● HOW TO COMPLETE THIS TASK
Lines outside the range are not wanted. Give again exactly the lines between the line holding "(deparseOptTemp c) Bnd []." and the line holding "Lemma deparseFromList_writes l", inclusive, from the listing below.
= Beginning of Section =
(* ===== verification/Rules.v ===== *)
(** * Proof rules for programs over a buffer

    The rules of the judgement [writes] of [Lexical.v] for the combinators of
    [Buffer.v] and the helpers of [Nodes.v], and the tactic [writes_tac] that
    walks over a program.  The tactic goes forward: the place and the bracket
    stack after a piece of text are found by computing, the alternatives of a
    conditional have to agree on them. *)
From S2P Require Import Prelude Buffer Keywords Quote Enums Nodes DeparseNames DeparseExpr.
From S2P Require Import Lexical Shape.

(** ** Rules *)

Section lists.
Context {A : Type} (d : A -> dep) (sep : dep).

Lemma W_foreach_sep_cons k x l f mid :
  writes k Bnd [] (d x) f [] ->
  (l <> [] -> exists f1, writes Any f [] sep f1 [] /\
     writes Any f1 [] (foreach_sep d sep l) mid []) ->
  place_le f mid = true -> k <> Weak ->
  writes k Bnd [] (foreach_sep d sep (x :: l)) mid [].
Proof.
  intros Hx Hl Hm Hk. destruct l as [|y l].
  - by eapply W_weaken; [exact Hx|destruct k|].
  - destruct Hl as (f1 & Hs & Hl); [done|].
    change (foreach_sep d sep (x :: y :: l)) with (d x ;;; sep ;;; foreach_sep d sep (y :: l)).
    destruct k; [|done|].
    + eapply W_seq_any; [done|]. by eapply W_seq_any.
    + eapply W_seq_solid; [done|]. by eapply W_seq_any.
Qed.

Lemma W_list (l : list A) :
  Forall (fun x => writes Solid Bnd [] (d x) End []) l ->
  writes Any End [] sep Bnd [] ->
  nonempty l = true ->
  writes Solid Bnd [] (foreach_sep d sep l) End [].
Proof.
  intros Hl Hs Hne. destruct l as [|x l]; [done|]. clear Hne.
  revert x Hl. induction l as [|y l IH]; intros x [Hx Hl]%Forall_cons.
  - done.
  - apply (W_foreach_sep_cons Solid x (y :: l) End End); try done.
    intros _. exists Bnd. split; [done|]. eapply W_weaken; [by apply IH|done..].
Qed.

(** The same for a list that may be empty. *)
Lemma W_list0 (l : list A) :
  Forall (fun x => writes Solid Bnd [] (d x) End []) l ->
  writes Any End [] sep Bnd [] ->
  writes Weak Bnd [] (foreach_sep d sep l) End [].
Proof.
  intros Hl Hs. destruct l as [|x l]; [by apply W_skip|].
  eapply W_weaken; [by apply W_list|done..].
Qed.

Lemma W_each (l : list A) f :
  Forall (fun x => writes Solid f [] (d x) f []) l ->
  writes Weak f [] (foreach d l) f [].
Proof.
  intros Hl. induction l as [|x l IH]; [apply W_skip; by destruct f|].
  apply Forall_cons in Hl as [Hx Hl]. change (foreach d (x :: l)) with (d x ;;; foreach d l).
  apply (W_weaken Solid f _ _ f); [|done|by destruct f].
  apply (W_seq_solid Solid _ _ _ f []); [done|].
  apply (W_weaken Weak f _ _ f); [by apply IH|done|by destruct f].
Qed.
End lists.

(** Turning what the tree hypotheses say of the elements into the premise of the
    list rules. *)
Lemma Forall_tree {Q : Node -> Prop} {P : Node -> Type} (p : Node -> bool) (l : list Node) :
  list_all Node P l -> forallb p l = true -> (forall n, P n -> p n = true -> Q n) -> Forall Q l.
Proof.
  intros Hl. induction Hl as [|n Hn l Hl IH]; cbn; [done|].
  intros [Hp Hf]%andb_true_iff HQ. constructor; auto.
Qed.

Lemma Forall_plain {A} {Q : A -> Prop} (p : A -> bool) (l : list A) :
  forallb p l = true -> (forall n, p n = true -> Q n) -> Forall Q l.
Proof.
  intros Hf HQ. induction l as [|n l IH]; [done|]. cbn in Hf.
  apply andb_true_iff in Hf as [??]. constructor; auto.
Qed.

Lemma W_parens_if b d k f pre :
  kind_le Solid k = true ->
  writes Solid Bnd [] d f [] ->
  writes k Bnd pre (when b (chr "(") ;;; d ;;; when b (chr ")")) End pre.
Proof.
  intros Hk Hd. apply (W_weaken Solid Bnd pre _ End pre); [|exact Hk|done].
  assert (Hd' : forall pre, writes Solid Bnd pre d End pre)
    by (intros; eapply W_use; [exact Hd|done|done|by destruct f]).
  destruct b; cbn.
  - apply (W_seq_solid Solid _ _ _ Bnd (Paren :: pre)); [by apply W_chr; eapply W_text|].
    apply (W_seq_any _ _ _ End (Paren :: pre)); [by eapply W_weaken; [apply Hd'|..]|].
    by apply W_chr; eapply W_text.
  - apply (W_seq_weak _ _ _ _ Bnd pre); [by apply W_skip|].
    apply (W_seq_solid Solid _ _ _ End pre); [apply Hd'|by apply W_skip].
Qed.

(** ** The tactic *)

Lemma place_le_refl f : place_le f f = true.
Proof. by destruct f. Qed.

Lemma W_fmt_d z : writes Solid Bnd [] (str (fmt_d z)) End [].
Proof. apply W_int. Qed.

(** Lemmas for the pieces: [writes _ _ [] d _ []]. *)
Create HintDb writes discriminated.
#[export] Hint Constants Opaque : writes.
#[export] Hint Resolve W_ident W_raw W_fmt_d W_literal : writes.

Lemma str_ok_inv p n : str_ok p n = true -> exists s, n = N_Value (String_ s) /\ p s = true.
Proof. unfold str_ok. destruct n; try done. destruct v; try done. eauto. Qed.

(** The hypotheses on the tree, split and with the impossible cases gone. *)
Ltac simp_hyps :=
  repeat match goal with
  | H : ?x = ?x |- _ => clear H
  | H : false = true |- _ => discriminate H
  | H : true = false |- _ => discriminate H
  | H : andb _ _ = true |- _ => apply andb_true_iff in H; destruct H
  | H : negb _ = true |- _ => apply negb_true_iff in H
  | H : negb _ = false |- _ => apply negb_false_iff in H
  | H : bool_decide _ = true |- _ => apply bool_decide_eq_true in H
  | H : bool_decide _ = false |- _ => apply bool_decide_eq_false in H
  | H : if_ok (bool_decide ?P) _ = true |- _ =>
      let v := eval vm_compute in (bool_decide P) in
      lazymatch v with
      | true => change (bool_decide P) with true in H
      | false => clear H
      end
  | H : if_ok true _ = true |- _ => cbn [if_ok] in H
  | H : if_ok false _ = true |- _ => clear H
  | H : opt_ok _ (Some _) = true |- _ => cbn [opt_ok] in H
  | H : opt_ok _ None = true |- _ => clear H
  | H : some_ok _ (Some _) = true |- _ => cbn [some_ok] in H
  | H : some_ok _ None = true |- _ => discriminate H
  | H : notnull (Some _) = true |- _ => clear H
  | H : notnull None = true |- _ => discriminate H
  | H : notnull (Some _) = false |- _ => discriminate H
  | H : nonempty [] = true |- _ => discriminate H
  | H : nonempty (_ :: _) = false |- _ => discriminate H
  | H : nonempty (_ :: _) = true |- _ => clear H
  | H : option_all _ _ (Some _) |- _ => inversion_clear H
  | H : option_all _ _ None |- _ => clear H
  | H : list_all _ _ (_ :: _) |- _ => inversion_clear H
  | H : list_all _ _ [] |- _ => clear H
  | H : forallb _ (_ :: _) = true |- _ => cbn [forallb] in H
  | H : forallb _ [] = true |- _ => clear H
  | H : str_ok _ ?n = true |- _ => is_var n; apply str_ok_inv in H as (? & -> & ?)
  | H : ?x <> ?x |- _ => destruct (H eq_refl)
  | H : ?P, H' : ?P |- _ => lazymatch type of P with Prop => clear H' end
  | H : ?x = ?y |- _ => is_var x; subst x
  | H : _ = _ |- _ => discriminate H
  end.

(** Case analysis on [x], in the hypotheses too. *)
Ltac case_on x :=
  first
  [ is_var x; destruct x
  | let E := fresh "E" in destruct x eqn:E; repeat match goal with
      | H : context [x] |- _ => lazymatch H with E => fail | _ => rewrite E in H end end ];
  cbn [opt_ok some_ok if_ok nonempty notnull] in *; simp_hyps.

(** The case distinction at the head of a program. *)
Ltac case_head d :=
  lazymatch d with
  | when true _ => cbn [when]
  | when false _ => cbn [when]
  | when_some (Some _) _ => cbn [when_some]
  | when_some None _ => cbn [when_some]
  | deref (Some _) _ => cbn [deref]
  | assert_ true => cbn [assert_]
  | (if true then _ else _) => cbv iota
  | (if false then _ else _) => cbv iota
  | when ?c _ => case_on c; cbn [when]
  | when_some ?p _ => case_on p; cbn [when_some]
  | deref ?p _ => case_on p; cbn [deref]
  | assert_ ?c => case_on c; cbn [assert_]
  | str (match ?x with _ => _ end) => case_on x
  | match ?x with _ => _ end => case_on x
  end.

(** A literal text, by running the automaton on it; a text from the tree, by a
    lemma. *)
Ltac text_tac :=
  eapply W_text;
  [vm_compute; reflexivity | first [apply place_le_refl | reflexivity] | vm_compute; reflexivity].

Ltac piece_tac :=
  eapply W_use;
  [ solve [eauto with writes nocore] | reflexivity | reflexivity
  | first [apply place_le_refl | reflexivity] ].

(** Does the program end in [rts]? *)
Ltac ends_rts d :=
  lazymatch d with
  | ?a ;;; rts => idtac
  | ?a ;;; ?b => ends_rts b
  end.

Ltac with_place P :=
  match goal with |- writes ?k ?f ?pre ?d ?f' ?post => unify post pre; unify f' P end.

Ltac writes_tac :=
  lazymatch goal with
  | |- writes ?k ?f ?pre ?d ?f' ?post =>
    lazymatch d with
    | ?a ;;; rts =>
        eapply W_weaken; [eapply (W_rts f pre a _ End post); [writes_tac | reflexivity] | reflexivity
        | first [apply place_le_refl | reflexivity]]
    | when ?b (chr "(") ;;; _ ;;; when ?b (chr ")") =>
        eapply W_parens_if; [reflexivity | writes_tac]
    | ?a ;;; ?b =>
        tryif ends_rts b then (apply W_seq_assoc; writes_tac)
        else
          lazymatch k with
          | Any => eapply W_seq_any; [writes_tac | writes_tac]
          | _ =>
              first [ eapply W_seq_solid; [solve [writes_tac] | writes_tac]
                    | eapply W_seq_weak; [solve [writes_tac] | writes_tac] ]
          end
    | skip => apply W_skip; [reflexivity | first [apply place_le_refl | reflexivity]]
    | str (String _ _) => text_tac
    | chr _ => apply W_chr; text_tac
    | fmt _ => apply W_fmt; writes_tac
    | parens_if _ _ => eapply W_parens_if; [reflexivity | writes_tac]
    | _ =>
        first
        [ piece_tac
        | solve [with_place Bnd; case_head d; writes_tac]
        | solve [with_place End; case_head d; writes_tac]
        | solve [case_head d; writes_tac] ]
    end
  end.

(** Opens a node: only the kind of node the condition [Hok] allows is left, with
    what is known of its fields. *)
Ltac open_node n Hn Hok :=
  destruct n; try discriminate Hok; apply her_children in Hn; cbn [children] in Hn.

(** Opens a struct. *)
Ltac open_struct Hx := destruct Hx; simpl_fields; simp_hyps.
(* ===== verification/DeparseSafe.v ===== *)
(** * What the deparser writes: names, values, expressions *)
From S2P Require Import Prelude Buffer Keywords Quote Enums Nodes DeparseNames DeparseExpr.
From S2P Require Import DeparseStmt Lexical Shape Rules.
Import ClosedNames.

(** ** Names, operators, values *)

Lemma names_list (d : string -> dep) sep l :
  names_ok l = true -> (forall s, writes Solid Bnd [] (d s) End []) ->
  writes Any End [] sep Bnd [] ->
  writes Weak Bnd [] (foreach_sep (fun n => strVal n d) sep l) End [].
Proof.
  intros Hl Hd Hs. apply W_list0; [|done]. eapply Forall_plain; [exact Hl|].
  intros n (s & -> & _)%str_ok_inv. apply Hd.
Qed.

Lemma names_list1 (d : string -> dep) sep l :
  some_names l = true -> (forall s, writes Solid Bnd [] (d s) End []) ->
  writes Any End [] sep Bnd [] ->
  writes Solid Bnd [] (foreach_sep (fun n => strVal n d) sep l) End [].
Proof.
  intros Hl Hd Hs. unfold some_names in Hl. simp_hyps. apply W_list; [|done..].
  eapply Forall_plain; [done|]. intros n (s & -> & _)%str_ok_inv. apply Hd.
Qed.

Lemma deparseNameList_writes l :
  names_ok l = true -> writes Weak Bnd [] (deparseNameList l) End [].
Proof. intros. apply names_list; [done|intros; apply W_ident|text_tac]. Qed.

Lemma deparseColumnList_writes l :
  names_ok l = true -> writes Weak Bnd [] (deparseColumnList l) End [].
Proof. intros. apply names_list; [done|intros; apply W_ident|text_tac]. Qed.

Lemma deparseFuncName_writes l :
  some_names l = true -> writes Solid Bnd [] (deparseFuncName l) End [].
Proof. intros. apply names_list1; [done|intros; apply W_ident|apply W_chr; text_tac]. Qed.

Lemma deparseAnyName_writes l :
  some_names l = true -> writes Solid Bnd [] (deparseAnyName l) End [].
Proof.
  intros Hl. unfold some_names in Hl. simp_hyps. apply W_list; [|apply W_chr; text_tac|done].
  eapply Forall_plain; [done|]. intros n (s & -> & _)%str_ok_inv.
  cbn [strVal value_str IsA_String]. writes_tac.
Qed.
#[export] Hint Resolve deparseNameList_writes deparseColumnList_writes deparseFuncName_writes
  deparseAnyName_writes : writes.

Lemma deparseAlias_writes x :
  ok_Alias x = true -> writes Solid Bnd [] (deparseAlias x) End [].
Proof. intros H. unfold ok_Alias, deparseAlias in *. simp_hyps. writes_tac. Qed.
#[export] Hint Resolve deparseAlias_writes : writes.

Lemma deparseRangeVar_writes x ctx :
  ok_RangeVar x = true -> writes Solid Bnd [] (deparseRangeVar x ctx) End [].
Proof. intros H. unfold ok_RangeVar, deparseRangeVar in *. simp_hyps. writes_tac. Qed.
#[export] Hint Resolve deparseRangeVar_writes : writes.

Lemma deparseQualifiedNameList_writes l :
  forallb ok_RangeVar_node l = true -> writes Weak Bnd [] (deparseQualifiedNameList l) End [].
Proof.
  intros Hl. apply W_list0; [|text_tac]. eapply Forall_plain; [done|].
  intros n Hn. destruct n; try discriminate Hn. by apply deparseRangeVar_writes.
Qed.
#[export] Hint Resolve deparseQualifiedNameList_writes : writes.

Lemma deparseOptCollate_writes l :
  names_ok l = true -> writes Weak Bnd [] (deparseOptCollate l) Bnd [].
Proof.
  intros Hl. unfold deparseOptCollate. destruct (nonempty l) eqn:Hne; cbn [when]; [|writes_tac].
  assert (some_names l = true) by (unfold some_names; by rewrite Hne). writes_tac.
Qed.

Fixpoint chars (s : string) (c : ascii) : Prop :=
  match s with EmptyString => False | String d s' => c = d \/ chars s' c end.

Lemma one_of_inv s c : one_of s c = true -> chars s c.
Proof.
  unfold one_of. induction s as [|d s IH]; cbn; [done|].
  intros [->%Ascii.eqb_eq|H]%orb_true_iff; auto.
Qed.

Lemma deparseOptTemp_writes c :
  one_of "put" c = true -> writes Weak Bnd [] (deparseOptTemp c) Bnd [].
Proof.
  intros H. apply one_of_inv in H. cbn [chars] in H.
  decompose [or] H; subst; try done; cbn; writes_tac.
Qed.
#[export] Hint Resolve deparseOptCollate_writes deparseOptTemp_writes : writes.

(** *** Operators *)

Lemma W_op s : op_text s = true -> writes Solid Bnd [] (str s) End [].
Proof. intros H. unfold op_text in H. simp_hyps. by apply W_raw. Qed.
#[export] Hint Resolve W_op : writes.

Lemma ok_operator_inv op :
  ok_operator op = true ->
  exists s, op_text s = true /\
    (op = [N_Value (String_ s)] \/ exists q, op = [N_Value (String_ q); N_Value (String_ s)]).
Proof.
  destruct op as [|o1 [|o2 [|]]]; cbn [ok_operator]; try done; intros H; simp_hyps; eauto.
Qed.

Lemma op_text_isOp s : op_text s = true -> isOp s = true.
Proof. by intros [? _]%andb_true_iff. Qed.

Lemma deparseAnyOperator_writes op :
  ok_operator op = true -> writes Solid Bnd [] (deparseAnyOperator op) End [].
Proof.
  intros (s & Hs & [->|[q ->]])%ok_operator_inv; unfold deparseAnyOperator;
    cbn [llast last strVal value_str]; rewrite (op_text_isOp _ Hs); cbn [assert_]; writes_tac.
Qed.
#[export] Hint Resolve deparseAnyOperator_writes : writes.

Lemma deparseQualOp_writes op :
  ok_operator op = true -> writes Solid Bnd [] (deparseQualOp op) End [].
Proof.
  intros H. pose proof (ok_operator_inv _ H) as (s & Hs & [->|[q ->]]); unfold deparseQualOp;
    cbn [strVal value_str]; rewrite ?(op_text_isOp _ Hs); cbv beta iota zeta; writes_tac.
Qed.

Lemma deparseSubqueryOp_writes op :
  ok_operator op = true -> writes Solid Bnd [] (deparseSubqueryOp op) End [].
Proof.
  intros H. pose proof (ok_operator_inv _ H) as (s & Hs & [->|[q ->]]); unfold deparseSubqueryOp;
    cbn [strVal value_str]; rewrite ?(op_text_isOp _ Hs); cbv beta iota zeta; [|writes_tac].
  repeat case_match; writes_tac.
Qed.
#[export] Hint Resolve deparseQualOp_writes deparseSubqueryOp_writes : writes.
(** ** FROM, WHERE, GROUP BY *)

Lemma deparseFromList_writes l :
  list_all Node below l -> forallb (wf E_TableRef) l = true ->
  writes Weak Bnd [] (deparseFromList deparse l) End [].
Proof. intros Hl Hok. eapply tree_list; [done..|apply her_table_ref|text_tac]. Qed.

Lemma deparseFromClause_writes l :
  list_all Node below l -> forallb (wf E_TableRef) l = true ->
  writes Weak Bnd [] (deparseFromClause deparse l) Bnd [].
Proof.
  intros Hl Hok. unfold deparseFromClause. pose proof (deparseFromList_writes l Hl Hok). writes_tac.
Qed.

Lemma deparseWhereClause_writes o :
  option_all Node below o -> opt_ok (ok_expr wf) o = true ->
  writes Weak Bnd [] (deparseWhereClause deparse o) Bnd [].
Proof. intros Ho Hok. unfold deparseWhereClause. writes_tac. Qed.

Lemma deparseGroupByList_writes l :
  list_all Node below l -> forallb (wf E_GroupByItem) l = true ->
  writes Weak Bnd [] (deparseGroupByList deparse l) End [].
Proof. intros Hl Hok. eapply tree_list; [done..|apply her_group_item|text_tac]. Qed.
#[export] Hint Resolve deparseFromList_writes deparseFromClause_writes deparseWhereClause_writes
  deparseGroupByList_writes : writes.

Lemma deparseGroupingSet_writes x :
  GroupingSet.t_all Node below x -> ok_GroupingSet wf x = true ->
  writes Solid Bnd [] (deparseGroupingSet deparse x) End [].
Proof.
  intros Hx Hok. unfold deparseGroupingSet, ok_GroupingSet in *. open_struct Hx.
  destruct kind; try discriminate Hok; writes_tac.
Qed.

Lemma group_by_item_writes n :
  children below n -> ok_group_item wf n = true ->
  writes Solid Bnd [] (group_by_item deparse n) End [].
Proof.
  intros Hn Hok. unfold group_by_item, ok_group_item in *.
  destruct n; try (by apply deparseExpr_body_writes; [done|exact Hok]).
  apply deparseGroupingSet_writes; [done|]. apply orb_true_iff in Hok as [Hok|Hok]; done.
Qed.

(** ** Index elements *)

(** What follows the column or the expression. *)
Definition index_elem_rest (x : IndexElem.t Node) (head : dep) : dep :=
  head ;;;
  deparseOptCollate x.(IndexElem.collation) ;;;
  when (nonempty x.(IndexElem.opclass))
    (deparseAnyName x.(IndexElem.opclass) ;;;
     when (nonempty x.(IndexElem.opclassopts))
       (deparseRelOptions deparse x.(IndexElem.opclassopts)) ;;;
     chr " ") ;;;
  match x.(IndexElem.ordering) with
  | SORTBY_DEFAULT => skip
  | SORTBY_ASC => str "ASC "
  | SORTBY_DESC => str "DESC "
  | SORTBY_USING => assert_ false
  end ;;;
  match x.(IndexElem.nulls_ordering) with
  | SORTBY_NULLS_DEFAULT => skip
  | SORTBY_NULLS_FIRST => str "NULLS FIRST "
  | SORTBY_NULLS_LAST => str "NULLS LAST "
  end ;;;
  rts.

Lemma index_elem_rest_writes x head :
  IndexElem.t_all Node below x -> writes Solid Bnd [] head Bnd [] ->
  names_ok x.(IndexElem.collation) = true -> names_ok x.(IndexElem.opclass) = true ->
  forallb (ok_rel_option wf) x.(IndexElem.opclassopts) = true ->
  x.(IndexElem.ordering) <> SORTBY_USING ->
  writes Solid Bnd [] (index_elem_rest x head) End [].
Proof.
  intros Hx Hh H1 H2 H3 H4. unfold index_elem_rest. open_struct Hx.
  assert (Hcl : nonempty opclass = true -> some_names opclass = true)
    by (intros E; unfold some_names; by rewrite E).
  case_on (nonempty opclass); [specialize (Hcl eq_refl)|clear Hcl]; writes_tac.
Qed.

Lemma index_elem_bare_writes x head :
  writes Solid Bnd [] head End [] ->
  nonempty x.(IndexElem.collation) = false -> nonempty x.(IndexElem.opclass) = false ->
  x.(IndexElem.ordering) = SORTBY_DEFAULT -> x.(IndexElem.nulls_ordering) = SORTBY_NULLS_DEFAULT ->
  writes Solid Bnd [] (index_elem_rest x head) End [].
Proof.
  intros Hh H1 H2 H3 H4. unfold index_elem_rest, deparseOptCollate. rewrite H1, H2, H3, H4.
  cbn [when]. writes_tac.
Qed.

Lemma deparseIndexElem_writes x :
  IndexElem.t_all Node below x -> ok_IndexElem wf x = true ->
  writes Solid Bnd [] (deparseIndexElem deparse x) End [].
Proof.
  intros Hx Hok. unfold ok_IndexElem in Hok.
  assert (Hexpr : option_all Node below (IndexElem.expr x)) by (by destruct Hx).
  change (deparseIndexElem deparse x) with (index_elem_rest x
    (match IndexElem.name x, IndexElem.expr x with
     | Some name, _ => deparseColId name ;;; chr " "
     | None, Some expr =>
      match expr with
      | N_FuncCall _ | N_SQLValueFunction _ | N_TypeCast _ | N_CoalesceExpr _
      | N_MinMaxExpr _ | N_XmlExpr _ | N_XmlSerialize _ => deparseFuncExprWindowless_ deparse expr
      | _ => chr "(" ;;; deparseExpr_ deparse expr ;;; str ") "
      end
     | None, None => assert_ false
     end)).
  destruct (IndexElem.name x) as [s|].
  { simp_hyps. apply index_elem_rest_writes; try done. unfold deparseColId. writes_tac. }
  destruct (IndexElem.expr x) as [e|]; [|done].
  apply andb_true_iff in Hok as [Hok H4]. apply andb_true_iff in Hok as [Hok H3].
  apply andb_true_iff in Hok as [Hok H2]. apply andb_true_iff in Hok as [Hok H1]. simp_hyps.
  assert (Hpar : ok_expr wf e = true -> writes Solid Bnd [] (chr "(" ;;; deparseExpr_ deparse e ;;;
    str ") ") Bnd []) by (intros; writes_tac).
  destruct e; try (apply index_elem_rest_writes; [done|by apply Hpar|done..]);
    simp_hyps; apply index_elem_bare_writes; try done; by apply her_func_expr.
Qed.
= End of Section =
● RESULT FOR THIS EXERCISE
  one_of "put" c = true -> writes Weak Bnd [] (deparseOptTemp c) Bnd [].
Proof.
  intros H. apply one_of_inv in H. cbn [chars] in H.
  decompose [or] H; subst; try done; cbn; writes_tac.
Qed.
#[export] Hint Resolve deparseOptCollate_writes deparseOptTemp_writes : writes.

(** *** Operators *)

Lemma W_op s : op_text s = true -> writes Solid Bnd [] (str s) End [].
Proof. intros H. unfold op_text in H. simp_hyps. by apply W_raw. Qed.
#[export] Hint Resolve W_op : writes.

Lemma ok_operator_inv op :
  ok_operator op = true ->
  exists s, op_text s = true /\
    (op = [N_Value (String_ s)] \/ exists q, op = [N_Value (String_ q); N_Value (String_ s)]).
Proof.
  destruct op as [|o1 [|o2 [|]]]; cbn [ok_operator]; try done; intros H; simp_hyps; eauto.
Qed.

Lemma op_text_isOp s : op_text s = true -> isOp s = true.
Proof. by intros [? _]%andb_true_iff. Qed.

Lemma deparseAnyOperator_writes op :
  ok_operator op = true -> writes Solid Bnd [] (deparseAnyOperator op) End [].
Proof.
  intros (s & Hs & [->|[q ->]])%ok_operator_inv; unfold deparseAnyOperator;
    cbn [llast last strVal value_str]; rewrite (op_text_isOp _ Hs); cbn [assert_]; writes_tac.
Qed.
#[export] Hint Resolve deparseAnyOperator_writes : writes.

Lemma deparseQualOp_writes op :
  ok_operator op = true -> writes Solid Bnd [] (deparseQualOp op) End [].
Proof.
  intros H. pose proof (ok_operator_inv _ H) as (s & Hs & [->|[q ->]]); unfold deparseQualOp;
    cbn [strVal value_str]; rewrite ?(op_text_isOp _ Hs); cbv beta iota zeta; writes_tac.
Qed.

Lemma deparseSubqueryOp_writes op :
  ok_operator op = true -> writes Solid Bnd [] (deparseSubqueryOp op) End [].
Proof.
  intros H. pose proof (ok_operator_inv _ H) as (s & Hs & [->|[q ->]]); unfold deparseSubqueryOp;
    cbn [strVal value_str]; rewrite ?(op_text_isOp _ Hs); cbv beta iota zeta; [|writes_tac].
  repeat case_match; writes_tac.
Qed.
#[export] Hint Resolve deparseQualOp_writes deparseSubqueryOp_writes : writes.
(** ** FROM, WHERE, GROUP BY *)

Lemma deparseFromList_writes l :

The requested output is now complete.